Risks Of AI Use In Law
Navigating The Perils
In the rapidly evolving landscape of legal technology, artificial intelligence (AI) promises to revolutionise how lawyers conduct research, draft documents, and analyse cases. Tools like large language models (LLMs) can sift through vast datasets in seconds, offering efficiencies that were once unimaginable. The allure of AI nevertheless comes with profound risks. As we explore in this first installment of our series on AI governance in law, unchecked adoption can expose firms to breaches of confidentiality, regulatory non-compliance, factual inaccuracies, ethical pitfalls, and emerging legislative hurdles. Understanding these dangers is the first step toward responsible innovation.
At the forefront is data confidentiality, a cornerstone of legal ethics. When confidential details are inputted into an LLM, control is irrevocably surrendered. Many free or public AI platforms explicitly state that user data may fuel future model training, creating a direct conflict with the duty of confidentiality. Real-world incidents underscore this vulnerability: in 2023, OpenAI’s ChatGPT suffered a breach exposing user chats, highlighting how even sophisticated systems falter. Lawyers remain accountable for such lapses, potentially facing disciplinary action or client lawsuits.
Compounding this is regulatory and jurisdictional vulnerability. Free AI tools optimize for cost by routing data to the most efficient servers worldwide, often outside the UK or EU. This “lack of data residency control” contravenes UK GDPR Article 44, which prohibits transfers of personal data to third countries without adequate safeguards. For a UK lawyer, demonstrating compliance to the SRA or clients becomes impossible if data resides on, say, a U.S. server lacking equivalent protections. The consequences? Fines up to 4% of global turnover, reputational damage, and eroded trust.
Then there are hallucinations—AI’s tendency to generate plausible but fabricated outputs. General LLMs might confidently cite nonexistent case law or erroneous legal summaries, misleading even seasoned practitioners. Relying on such unverified content violates SRA Code paragraph 3.1, which requires competence in service delivery. A single erroneous brief could unravel a case, inviting malpractice claims.
Ethical concerns extend to bias, ethics, and auditability. AI operates as a “black box,” rendering its decision-making opaque and impossible to fully audit. In legal contexts, biased outputs could skew advice on sensitive matters like employment or family law, fostering discrimination and ethical breaches. Without traceability, defending against challenges becomes untenable.
Looking ahead, the EU AI Act, set to phase in from 2026, amplifies these risks. High-risk systems—those impacting legal rights or access to justice—will demand rigorous risk assessments, human oversight, logging, and bias testing. Firms must classify tools accordingly and maintain internal registers, or face penalties.
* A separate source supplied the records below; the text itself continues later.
Lemma getDateRange_week (h : host) (Date_parse : string -> option Z) (now : Z)
  (customFrom customTo : option string) :
  getDateRange h Date_parse now (Some "week") customFrom customTo
  = inr (formatDate (setDate h now (getDate h now - 7)), formatDate now).
Proof.
  cbv beta iota zeta delta [getDateRange String.eqb Ascii.eqb Bool.eqb]. reflexivity.
Qed.

(** The instant of a date and a time of day, in UTC. *)
Definition utc_instant (y m d hours minutes : Z) : Z :=
  days_from_civil y m d * msPerDay + hours * 3600000 + minutes * msPerMinute.

(** A host on Central European Time in 2024: one hour east of UTC, two
    hours from 31 March, 01:00 UTC, to 27 October, 01:00 UTC.  A time on
    the local clock that the change to summer time skips is read with the
    offset before the change, and so is one that the change back
    repeats. *)
Definition berlin_2024 : host :=
  let spring := utc_instant 2024 3 31 1 0 in
  let fall := utc_instant 2024 10 27 1 0 in
  {| offset_at := fun t => if (spring <=? t) && (t <? fall) then 7200000 else 3600000;
     offset_of_local :=
       fun t => if (spring + 7200000 <=? t) && (t <? fall + 7200000)
                then 7200000 else 3600000 |}.

(** A host on British time in 2024: at UTC, one hour east of it from
    31 March, 01:00 UTC, to 27 October, 01:00 UTC. *)
Definition london_2024 : host :=
  let spring := utc_instant 2024 3 31 1 0 in
  let fall := utc_instant 2024 10 27 1 0 in
  {| offset_at := fun t => if (spring <=? t) && (t <? fall) then 3600000 else 0;
     offset_of_local :=
       fun t => if (spring + 3600000 <=? t) && (t <? fall + 3600000)
                then 3600000 else 0 |}.

(** X11.  The ranges that look back from now end at the current UTC date
    and begin at the UTC date of the instant that shows the same time on
    the local clock seven days (thirty days for a period that is none of
    week, month, quarter, year and custom) before.  Where the host has the
    same offset from UTC at both instants, as a host that keeps one offset
    always has, that is seven (thirty) days before the current UTC date,
    whatever the offset; across a change of daylight saving time it can be
    a day more or less: on Central European Time the week that ends on
    1 April 2024, 23:30 UTC, begins on 26 March, and the week that ends on
    28 October 2024, 00:30 UTC, on 20 October. *)
Theorem getDateRange_looks_back_on_the_local_clock :
  forall (h : host) (Date_parse : string -> option Z) (now : Z)
         (customFrom customTo : option string),
    let back (k : Z) : Z := LocalTime h now - k * msPerDay in
    let from (k : Z) : string :=
      utc_date ((back k - offset_of_local h (back k)) / msPerDay) in
    getDateRange h Date_parse now (Some "week") customFrom customTo
    = inr (from 7, utc_date (now / msPerDay))
    /\ (forall period : string,
          known_period period = false ->
          getDateRange h Date_parse now (Some period) customFrom customTo
          = inr (from 30, utc_date (now / msPerDay)))
    /\ (forall k : Z,
          offset_of_local h (back k) = offset_at h now ->
          from k = utc_date (now / msPerDay - k))
    /\ (forall tz : Z,
          getDateRange tz Date_parse now (Some "week") customFrom customTo
          = inr (utc_date (now / msPerDay - 7), utc_date (now / msPerDay)))
    /\ getDateRange berlin_2024 (fun _ => None) (utc_instant 2024 4 1 23 30)
         (Some "week") None None
       = inr ("2024-03-26", "2024-04-01")%string
    /\ getDateRange berlin_2024 (fun _ => None) (utc_instant 2024 4 20 23 30)
         (Some "week") None None
       = inr ("2024-04-13", "2024-04-20")%string
    /\ getDateRange berlin_2024 (fun _ => None) (utc_instant 2024 10 28 0 30)
         (Some "week") None None
       = inr ("2024-10-20", "2024-10-28")%string.
Proof.
  intros h parse now cf ct back from.
  assert (Hweek : forall (h' : host),
             getDateRange h' parse now (Some "week"%string) cf ct
             = inr (utc_date ((LocalTime h' now - 7 * msPerDay
                               - offset_of_local h' (LocalTime h' now - 7 * msPerDay))
                              / msPerDay),
                    utc_date (now / msPerDay))).
  { intros h'. rewrite getDateRange_week, setDate_back, !formatDate_utc_date.
    reflexivity. }
  split; [apply Hweek|]. split; [|split; [|split; [|split; [|split]]]].
  - intros period Hp. unfold known_period in Hp.
    rewrite !orb_false_iff in Hp. destruct Hp as [[[[H1 H2] H3] H4] H5].
    unfold getDateRange. rewrite H1, H2, H3, H4, H5.
    rewrite setDate_back, !formatDate_utc_date. reflexivity.
  - intros k Hk. subst from back. cbv beta. rewrite Hk. unfold LocalTime. f_equal.
    replace (now + offset_at h now - k * msPerDay - offset_at h now)
      with (now - k * msPerDay) by lia.
    apply days_back.
  - intros tz. rewrite Hweek. f_equal. f_equal. f_equal.
    unfold LocalTime. cbn [fixed_offset offset_at offset_of_local].
    replace (now + tz * msPerMinute - 7 * msPerDay - tz * msPerMinute)
      with (now - 7 * msPerDay) by lia.
    apply days_back.
  - vm_compute. reflexivity.
  - vm_compute. reflexivity.
  - vm_compute. reflexivity.
Qed.
(** * Gift-App: order placement and order lifecycle

    A shallow embedding of
    - the orders route, [POST] (the handler that imports [Order],
      [OrderValidationSchema] and [Gift]; [src/unnamed/part_002]);
    - the single-order route, [GET] and [PUT]
      ([src/app/api/orders/[id]/route.ts]);
    - the order model: [IOrder], the Zod schemas up to
      [OrderValidationSchema], the Mongoose [OrderSchema] and its pre-save
      hook (second part of [src/app/api/gifts/route.ts]);
    - the stock fields of the gift model ([src/global/models/Gift.ts]);
    - [validateData] ([src/unnamed/part_003]);
    - the tracking route, [GET] (second part of
      [src/app/api/auth/register/route.ts]);
    - the API middleware, [isPublic] and [middleware]
      ([src/app/api/middleware.ts]);
    - the gift model: [IGift], [ReviewSchema], [AgeRangeSchema],
      [GiftValidationSchema] and the Mongoose [GiftSchema]
      ([src/global/models/Gift.ts]);
    - the gift routes: [POST] (first part of [src/app/api/gifts/route.ts])
      and [GET], [PUT], [DELETE] of one gift (second part of
      [src/app/api/middleware.ts]).

    Conventions of the embedding.
    - A JavaScript [number] is a finite IEEE-754 double, represented by
      the rational it denotes ([Q]); comparisons, and [===] on numbers
      ([Qeq_bool]), are comparisons of rationals.  The arithmetic of the
      amount check is binary64 arithmetic, each operation rounded, as
      specified by [SpecFloat] of the standard library.
    - A [Date] is its epoch time in milliseconds ([Z]).
    - Document and user identifiers are strings, each one a well-formed
      [ObjectId].
    - The body of a placement request and of a gift request is a record
      whose fields carry the JSON type the schema expects; fields that may
      be missing are [option]s.  The fields that [PUT] reads from its body
      are not validated by the handler and are arbitrary JSON values.
    - The database is a pair of finite maps (gifts, orders) together with the
      write buffer of the open transaction and a log of the operations
      issued against it.  Handlers run one at a time; the database itself
      does not fail.
    - Functions of the platform that the code calls and does not define
      ([encodeURI], [new URL], [String.prototype.trim], the local time of
      [Date.prototype.setHours]) are parameters. *)

From Stdlib Require Import QArith Qabs ZArith Lia Ascii String List SpecFloat.
From stdpp Require Import base option gmap strings pretty list fin_maps.

Local Open Scope Q_scope.
Local Open Scope string_scope.

(** ** JavaScript numbers *)

Definition Qlt_bool (x y : Q) : bool := negb (Qle_bool y x).

(** Binary64: 53 bits of precision, exponents below 1024. *)
Definition prec64 : Z := 53.
Definition emax64 : Z := 1024.
(** * The pulumi plugin commands of Garden: tasks, dependency closure, handler

    Shallow embedding of [plugins/pulumi/commands.ts].

    - Objects owned by the rest of Garden (the [Garden] instance, log entries,
      the event bus, resolved providers, template contexts) are handles: their
      state lives in an abstract world [W].
    - Every call that leaves the file ([garden.*], [selectStack], the stack
      helpers, the logger) is recorded as an [Event]; a run of an [async]
      function is a function from the world to a result, the new world and the
      events it raised, in that order.
    - The dependency graph is a value (one snapshot); its three queries used
      here are modelled from their documented behaviour. *)

From Stdlib Require Import String List Bool Lia.
Import ListNotations.
Local Open Scope string_scope.
Local Open Scope list_scope.

Set Implicit Arguments.

(* ================================================================== *)
(** ** Modules, services, providers, contexts *)
(* ================================================================== *)

(** [PulumiModule["spec"]]: the one field this file reads. *)
Record PulumiModuleSpec := { allowDestroy : bool }.

Record GardenModule := {
  module_name : string;
  module_type : string;
  module_spec : PulumiModuleSpec;
}.

Record GardenService := {
  service_name : string;
  service_module : GardenModule;
  service_version : string;
}.

Record PulumiProviderConfig := { pluginTaskConcurrencyLimit : nat }.

Record PulumiProvider := {
  provider_name : string;
  provider_config : PulumiProviderConfig;
}.

(** Handles to objects whose state is external. *)
Inductive Garden := GardenRef (id : nat).
Inductive LogEntry := LogEntryRef (id : nat).
Inductive EventBus := EventBusRef (id : nat).
Inductive ProviderMap := ProviderMapRef (id : nat).
Inductive TemplateContext := TemplateContextRef (id : nat).

(** [PluginContext]: [ctx.provider] and [ctx.events] are read here; the rest
    of the object (project paths, template resolution) stays behind [ctx_ref]. *)
Record PluginContext := {
  ctx_ref : nat;
  ctx_provider : PulumiProvider;
  ctx_events : EventBus;
}.

(** [interface PulumiParamsWithService extends PulumiParams]. *)
Record PulumiParamsWithService := {
  ctx : PluginContext;
  provider : PulumiProvider;
  log : LogEntry;
  module : GardenModule;
  service : GardenService;
}.

(** [{ ...params, logPreview: true, previewDirPath }]. *)
Record PreviewParams := {
  preview_params : PulumiParamsWithService;
  logPreview : bool;
  previewDirPath : string;
}.

(** Argument object of [ModuleConfigContext.fromModule]. *)
Record FromModuleParams := {
  fm_garden : Garden;
  fm_resolvedProviders : ProviderMap;
  fm_module : GardenModule;
  fm_modules : list GardenModule;
  fm_partialRuntimeResolution : bool;
}.

(** [{ section, msg, status }] passed to [log.info]. *)
Record LogEntryParams := {
  section : string;
  msg : string;
  status : string;
}.

Record Error := { message : string }.

Inductive Result (A : Type) : Type :=
| Ok (a : A)
| Err (e : Error).
Arguments Ok {A} a.
Arguments Err {A} e.

Definition is_ok {A} (r : Result A) : bool :=
  match r with Ok _ => true | Err _ => false end.

(** Outcome map of the task engine, keyed by task. *)
Inductive TaskOutcome := Succeeded | Failed (e : Error).
Definition GraphResults := list (string * TaskOutcome).

(** [{ result: ... }] returned by a plugin command handler. The slot has the
    type of the engine's outcome map; the object literal [{}] is the empty map. *)
Record PluginCommandResult := { result : GraphResults }.

(* ================================================================== *)
(** ** The dependency graph snapshot *)
(* ================================================================== *)

Inductive DependencyGraphNodeType := build | deploy | run | test.

Record DependencyGraphNode := {
  node_type : DependencyGraphNodeType;
  node_name : string;
}.

Definition nodeType_eqb (a b : DependencyGraphNodeType) : bool :=
  match a, b with
  | build, build | deploy, deploy | run, run | test, test => true
  | _, _ => false
  end.

Definition node_eqb (a b : DependencyGraphNode) : bool :=
  nodeType_eqb (node_type a) (node_type b) && (node_name a =? node_name b).

(** One snapshot: the modules, the services, and the edges "depends on". *)
Record ConfigGraph := {
  graph_modules : list GardenModule;
  graph_services : list GardenService;
  graph_dependencies : list (DependencyGraphNode * DependencyGraphNode);
}.

(** JS [Array.prototype.includes] on strings. *)
Definition includes (xs : list string) (x : string) : bool :=
  existsb (String.eqb x) xs.

(** Modelled from the spec: [ConfigGraph.getModules() -> sequence<Module>]. *)
Definition getModules (g : ConfigGraph) : list GardenModule := graph_modules g.

(** Modelled from the spec: [ConfigGraph.getServices({names?})]: every service
    when no names are given, otherwise the services carrying one of the names. *)
Definition getServices (g : ConfigGraph) (names : option (list string))
  : list GardenService :=
  match names with
  | None => graph_services g
  | Some ns => filter (fun s => includes ns (service_name s)) (graph_services g)
  end.

Definition directDependencies (g : ConfigGraph) (n : DependencyGraphNode)
  : list DependencyGraphNode :=
  map snd (filter (fun e => node_eqb (fst e) n) (graph_dependencies g)).

Fixpoint reachableDependencies (fuel : nat) (g : ConfigGraph)
  (n : DependencyGraphNode) : list DependencyGraphNode :=
  match fuel with
  | O => []
  | S k =>
      let ds := directDependencies g n in
      ds ++ flat_map (reachableDependencies k g) ds
  end.

(** [{ deploy: sequence<Service>, ... }]: the relation read by this file. *)
Record DependencyRelations := { rel_deploy : list GardenService }.

Definition isDeployNode (n : DependencyGraphNode) : bool :=
  nodeType_eqb (node_type n) deploy.

(** Modelled from the spec: [ConfigGraph.getDependencies({nodeType, name,
    recursive, filter}) -> {deploy: sequence<Service>, ...}]. The dependency
    nodes of the node [(nodeType, name)], one hop away or, with [recursive],
    any number of hops away, are passed through [filter]; the deploy nodes
    that remain are returned as services. *)
Definition getDependencies (g : ConfigGraph) (nodeType : DependencyGraphNodeType)
  (name : string) (recursive : bool) (flt : DependencyGraphNode -> bool)
  : DependencyRelations :=
  let n := {| node_type := nodeType; node_name := name |} in
  let nodes :=
    if recursive
    then reachableDependencies (length (graph_dependencies g)) g n
    else directDependencies g n in
  let kept := filter flt nodes in
  {| rel_deploy :=
       getServices g (Some (map node_name (filter isDeployNode kept))) |}.

(* ================================================================== *)
(** ** Events, tasks and runs *)
(* ================================================================== *)

(** Calls that leave this file. [T] is the type of tasks. *)
Inductive Event (T : Type) : Type :=
| EvGetConfigGraph (g : Garden) (l : LogEntry) (emit : bool)
| EvResolveProviders (g : Garden) (l : LogEntry)
| EvFromModule (q : FromModuleParams)
| EvGetPluginContext (g : Garden) (p : PulumiProvider) (tc : TemplateContext)
    (ev : EventBus)
| EvProcessTasks (g : Garden) (ts : list T)
| EvLogInfoMsg (l : LogEntry) (m : string)
| EvLogInfo (l : LogEntry) (p : LogEntryParams)
| EvSetError (l : LogEntry) (m : string)
| EvSetSuccess (l : LogEntry) (m : string)
| EvEmptyDir (path : string)
| EvSelectStack (p : PulumiParamsWithService)
| EvPreviewStack (p : PreviewParams)
| EvCancelUpdate (p : PulumiParamsWithService)
| EvRefreshResources (p : PulumiParamsWithService)
| EvReimportStack (p : PulumiParamsWithService)
| EvDeletePulumiService (p : PulumiParamsWithService).

Arguments EvGetConfigGraph {T}.
Arguments EvResolveProviders {T}.
Arguments EvFromModule {T}.
Arguments EvGetPluginContext {T}.
Arguments EvProcessTasks {T}.
Arguments EvLogInfoMsg {T}.
Arguments EvLogInfo {T}.
Arguments EvSetError {T}.
Arguments EvSetSuccess {T}.
Arguments EvEmptyDir {T}.
Arguments EvSelectStack {T}.
Arguments EvPreviewStack {T}.
Arguments EvCancelUpdate {T}.
Arguments EvRefreshResources {T}.
Arguments EvReimportStack {T}.
Arguments EvDeletePulumiService {T}.

Section Plugin.

Context {W : Type}.

(** [class PulumiPluginCommandTask extends PluginTask]. The first five fields
    are those of the base class; [runFn] is a [PulumiRunFn], an async function
    of the params. *)
#[local] Set Warnings "-register-all".
Inductive PulumiPluginCommandTask : Type := mkTask {
  garden : Garden;
  task_log : LogEntry;
  force : bool;
  version : string;
  concurrencyLimit : nat;
  graph : ConfigGraph;
  task_service : GardenService;
  commandName : string;
  commandDescription : string;
  runFn : PulumiParamsWithService ->
          W -> (Result unit * W) * list (Event PulumiPluginCommandTask);
  pulumiParams : PulumiParamsWithService;
}.

#[local] Set Warnings "+register-all".

Definition Trace := list (Event PulumiPluginCommandTask).

(** A run of an async function. *)
Definition M (A : Type) : Type := W -> (Result A * W) * Trace.
(** * Nigerian Maize Yield Prediction API: the request pipeline of [API/main.py]

    A shallow embedding of the FastAPI application of [API/main.py]: the
    pydantic request model with its three field validators, the [/health],
    [/predict] and [/predict/batch] handlers, and the properties of the
    pipeline that the specification states.

    Python values are modelled as the interpreter has them: [str] as
    [string], [int] as [Z], [float] as the kernel's binary64 [float], a
    one-row [DataFrame] as the ordered list of its columns.  The handlers run
    in a small monad that records what they print and which library objects
    they call, and that carries a raised exception. *)

From Stdlib Require Import ZArith NArith Lia Bool List String Ascii.
From Stdlib Require Import Floats DecimalString Permutation Sorted.
Import ListNotations.

#[local] Set Warnings "-inexact-float".

Local Open Scope Z_scope.
Local Open Scope string_scope.

(* ===================================================================== *)
(** * Python values *)
(* ===================================================================== *)

Module Py.

(** ** Strings *)

(** [str(n)] for an [int]. *)
Definition str_of_int (n : Z) : string :=
  NilZero.string_of_int (Z.to_int n).

(** [sep.join(parts)]. *)
Definition join (sep : string) (parts : list string) : string :=
  String.concat sep parts.

(** [v in xs] for a list of strings. *)
Definition str_in (v : string) (xs : list string) : bool :=
  existsb (String.eqb v) xs.

(** [xs[:n]]. *)
Definition slice_to {A : Type} (n : nat) (xs : list A) : list A :=
  firstn n xs.

(** [len(xs)]. *)
Definition len {A : Type} (xs : list A) : Z :=
  Z.of_nat (List.length xs).

(** One character of [str.lower()].  A [string] holds the UTF-8 bytes of
    the Python string; the letters [A]..[Z] go to [a]..[z] and every other
    byte is kept.  Outside ASCII, [str.lower()] does change characters, but
    it sends none of them to a letter of ["wet"] or ["dry"], so
    [validate_season] below decides every input as the interpreter does. *)
Definition lower_ascii (c : ascii) : ascii :=
  let n := nat_of_ascii c in
  if ((65 <=? n) && (n <=? 90))%nat then ascii_of_nat (n + 32) else c.

Fixpoint lower (s : string) : string :=
  match s with
  | EmptyString => EmptyString
  | String c rest => String (lower_ascii c) (lower rest)
  end.

(** [sorted(xs)] for a list of strings.  Strings compare as their code
    points do, which is the order of their UTF-8 bytes; the order is total,
    so the sorted list does not depend on the sorting algorithm. *)
Fixpoint insort (x : string) (xs : list string) : list string :=
  match xs with
  | [] => [x]
  | y :: rest =>
      if String.leb x y then x :: y :: rest else y :: insort x rest
  end.

Definition sorted (xs : list string) : list string :=
  fold_right insort [] xs.

(** ** Floats *)

(** [float(n)] for an [int] that a [float] can hold: the nearest binary64
    value, as [float * int] computes it before multiplying. *)
Definition float_of_int (n : Z) : float :=
  SF2Prim (binary_normalize prec emax n 0 false).

(** [a / b] rounded to the nearest integer, ties to the even one ([0 < b]). *)
Definition div_half_even (a b : Z) : Z :=
  let q := a / b in
  match 2 * (a mod b) ?= b with
  | Lt => q
  | Gt => q + 1
  | Eq => if Z.even q then q else q + 1
  end.

(** [round(x, ndigits)] for a [float] and [0 <= ndigits]: the decimal
    expansion of the exact value of [x], correctly rounded (ties to even) at
    [ndigits] places, read back as the nearest [float]; infinities, NaN and
    zeros round to themselves and the sign is kept. *)
Definition round (x : float) (ndigits : N) : float :=
  match Prim2SF x with
  | S754_finite s m e =>
      let scale := 10 ^ Z.of_N ndigits in
      let n := if (0 <=? e)%Z then Zpos m * 2 ^ e * scale
               else div_half_even (Zpos m * scale) (2 ^ (- e)) in
      match n, scale with
      | Zpos n', Zpos d =>
          SF2Prim (SFdiv prec emax (S754_finite s n' 0) (S754_finite false d 0))
      | _, _ => SF2Prim (S754_zero s)
      end
  | _ => x
  end.

(** ** Exceptions *)

(** A raised exception: an [HTTPException] with its status code and detail,
    or any other exception with its type name and message. *)
Inductive exn : Type :=
| Exception (type_name : string) (message : string)
| HTTPException (status_code : Z) (detail : string).

(** [str(e)].  Starlette's [HTTPException.__str__] gives
    ["<status_code>: <detail>"]. *)
Definition str_of_exn (e : exn) : string :=
  match e with
  | Exception _ message => message
  | HTTPException status_code detail =>
      str_of_int status_code ++ ": " ++ detail
  end.

End Py.

(* ===================================================================== *)
(** * The loaded artifacts *)
(* ===================================================================== *)

(** A cell of the one-row frame handed to the model: the integer codes, the
    wet flag and the year are integers, the area and the interaction term are
    floats. *)
Inductive cell : Type :=
| Int (n : Z)
| Float (x : float).

(** A one-row [pandas.DataFrame]: its columns in order, each with its value. *)
Definition DataFrame : Type := list (string * cell).

(** A fitted [sklearn.preprocessing.LabelEncoder]: the labels it knows, in
    the order of their codes. *)
Record LabelEncoder : Type := {
  classes_ : list string
}.

(** The failures of library calls that the handlers can meet.  The libraries
    choose the exception and its text; the handlers only catch it and apply
    [str] to it. *)
Inductive library_failure : Type :=
| UnseenLabel (label : string)           (* LabelEncoder.transform *)
| MissingColumns (labels : list string)  (* DataFrame.__getitem__ *)
| NoneHasNoPredict.                      (* attribute lookup on None *)

(** The module-level state after import: what [joblib.load] returned for
    [best_model.pkl], [le_state.pkl], [le_grade.pkl] and
    [feature_names.pkl].  The model is opaque: [model.predict] on a frame
    returns its first prediction or raises.  ([scaler.pkl] is loaded too and
    never used.) *)
Record Artifacts : Type := {
  model : option (DataFrame -> Py.exn + float);
  le_state : LabelEncoder;
  le_grade : LabelEncoder;
  feature_names : list string;
  raised_by : library_failure -> Py.exn
}.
AI’s potential in law is undeniable, but as this article illustrates, the risks are equally stark. In our next two pieces, we’ll shift from peril to prudence, outlining a practical governance framework to mitigate these threats. By addressing confidentiality, compliance, accuracy, and ethics head-on, lawyers can harness AI without compromising their professional obligations. Stay tuned as we demystify safe implementation.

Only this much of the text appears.